**Assignment:** The answer should hold nothing but the lines from the one with "ld_origins lab_loaded !!" through the end of the listing below, each exactly as written.

**Records for the task:**
(** Validation accepts exactly the configurations the service can run with; for
    any other it reports at least one error. *)
Theorem validate_iff l : Validate l = None <-> runnable (ld_config l).
Proof.
  unfold Validate. assert (errors_of (ld_config l) = [] <-> runnable (ld_config l)) as He.
  2:{ rewrite <- He. by destruct (errors_of _). }
  generalize (ld_config l) as c. intros c. unfold errors_of.
  rewrite !app_nil, pool_errors_ok, mq_errors_ok, worker_errors_ok, log_errors_ok.
  unfold audit_errors, watch_errors, jobs_errors, qr_errors. errors_ok.
  rewrite !store_errors_ok by set_solver. rewrite profile_errors_ok, str_eqb_eq.
  split.
  - intros (? & ? & ? & ? & ? & ? & ? & ?). constructor; tauto.
  - intros []. tauto.
Qed.

(** ** Concrete layers
    A library path in the environment, a queue URL on the command line, a log
    level in the file. *)
Definition lab_env : gmap string string := {["QOLTANBA_LIB_PATH" := "/k.so"; "QOLTANBA_CONFIG" := "q.yaml"]}%string.
Definition lab_flags : gmap string value := {["amqp-url" := VString "amqp://u:p@h"; "amqp-queue" := VString "q"]}%string.
Definition lab_file : settings := {["log.level" := VString "debug"; "lib.path" := VString "/old.so"]}%string.
Definition lab_parse_flags (path : string) : res goerr (string * gmap string value) := Ok (path, lab_flags).
Definition lab_load_file (path : string) : res goerr settings := Ok lab_file.
Definition lab_decode (m : settings) : res goerr Config := Ok (config_of m).
Definition lab_merged : layers := merge lab_env (fun _ => None) lab_file lab_flags.
Definition lab_loaded : Loaded := mkLoaded (config_of (fst lab_merged)) (snd lab_merged).
Lemma lab_Load : Load lab_env (fun _ => None) lab_parse_flags lab_load_file lab_decode = Ok lab_loaded.
Proof. vm_cast_no_check (eq_refl (Ok (E := goerr) lab_loaded)). Defined.
Definition entry_at (key : string) : entry :=
  default (plain "" "" "" kindString (VString "")) (find (fun e => str_eqb (e_key e) key) registry).
Lemma find_default_elem {A} (p : A -> bool) (d : A) (l : list A) : existsb p l = true -> default d (find p l) ∈ l.
Proof.
  intros (e & Hin & Hp)%existsb_exists. destruct (find p l) as [x|] eqn:Ef.
  - apply list_elem_of_In, (find_some p l Ef).
  - pose proof (find_none p l Ef e Hin) as Hn. congruence.
Qed.
Lemma entry_at_elem key : existsb (fun e => str_eqb (e_key e) key) registry = true -> entry_at key ∈ registry.
Proof. exact (find_default_elem _ _ registry). Qed.

(** The environment beats the file. *)
Lemma config_precedence_witness :
  ld_origins lab_loaded !! "lib.path"%string = Some "env"%string /\
  exists m, lab_decode m = Ok (ld_config lab_loaded) /\ m !! "lib.path"%string = Some (VString "/k.so").
Proof.
  destruct (config_precedence lab_env (fun _ => None) lab_parse_flags lab_load_file lab_decode lab_loaded lab_Load)
    as (path & fl & file & m & Hp & Hf & Hd & He).
  destruct (He (entry_at "lib.path") (entry_at_elem "lib.path" ltac:(vm_compute; reflexivity))) as (Hm & _ & _).
  split; [vm_compute; reflexivity|]. exists m. split; [exact Hd|].
  assert (path = "q.yaml"%string /\ fl = lab_flags) as [-> ->].
  { unfold lab_parse_flags in Hp. apply ok_inj in Hp. apply pair_eq in Hp as [Hp1 Hp2]. split; symmetry; assumption. }
  assert (file = lab_file) as -> by (symmetry; exact (ok_inj _ _ Hf)).
  change ("lib.path"%string) with (e_key (entry_at "lib.path")). rewrite Hm. vm_compute. reflexivity.
Defined.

**Answer below:**
  ld_origins lab_loaded !! "lib.path"%string = Some "env"%string /\
  exists m, lab_decode m = Ok (ld_config lab_loaded) /\ m !! "lib.path"%string = Some (VString "/k.so").
Proof.
  destruct (config_precedence lab_env (fun _ => None) lab_parse_flags lab_load_file lab_decode lab_loaded lab_Load)
    as (path & fl & file & m & Hp & Hf & Hd & He).
  destruct (He (entry_at "lib.path") (entry_at_elem "lib.path" ltac:(vm_compute; reflexivity))) as (Hm & _ & _).
  split; [vm_compute; reflexivity|]. exists m. split; [exact Hd|].
  assert (path = "q.yaml"%string /\ fl = lab_flags) as [-> ->].
  { unfold lab_parse_flags in Hp. apply ok_inj in Hp. apply pair_eq in Hp as [Hp1 Hp2]. split; symmetry; assumption. }
  assert (file = lab_file) as -> by (symmetry; exact (ok_inj _ _ Hf)).
  change ("lib.path"%string) with (e_key (entry_at "lib.path")). rewrite Hm. vm_compute. reflexivity.
Defined.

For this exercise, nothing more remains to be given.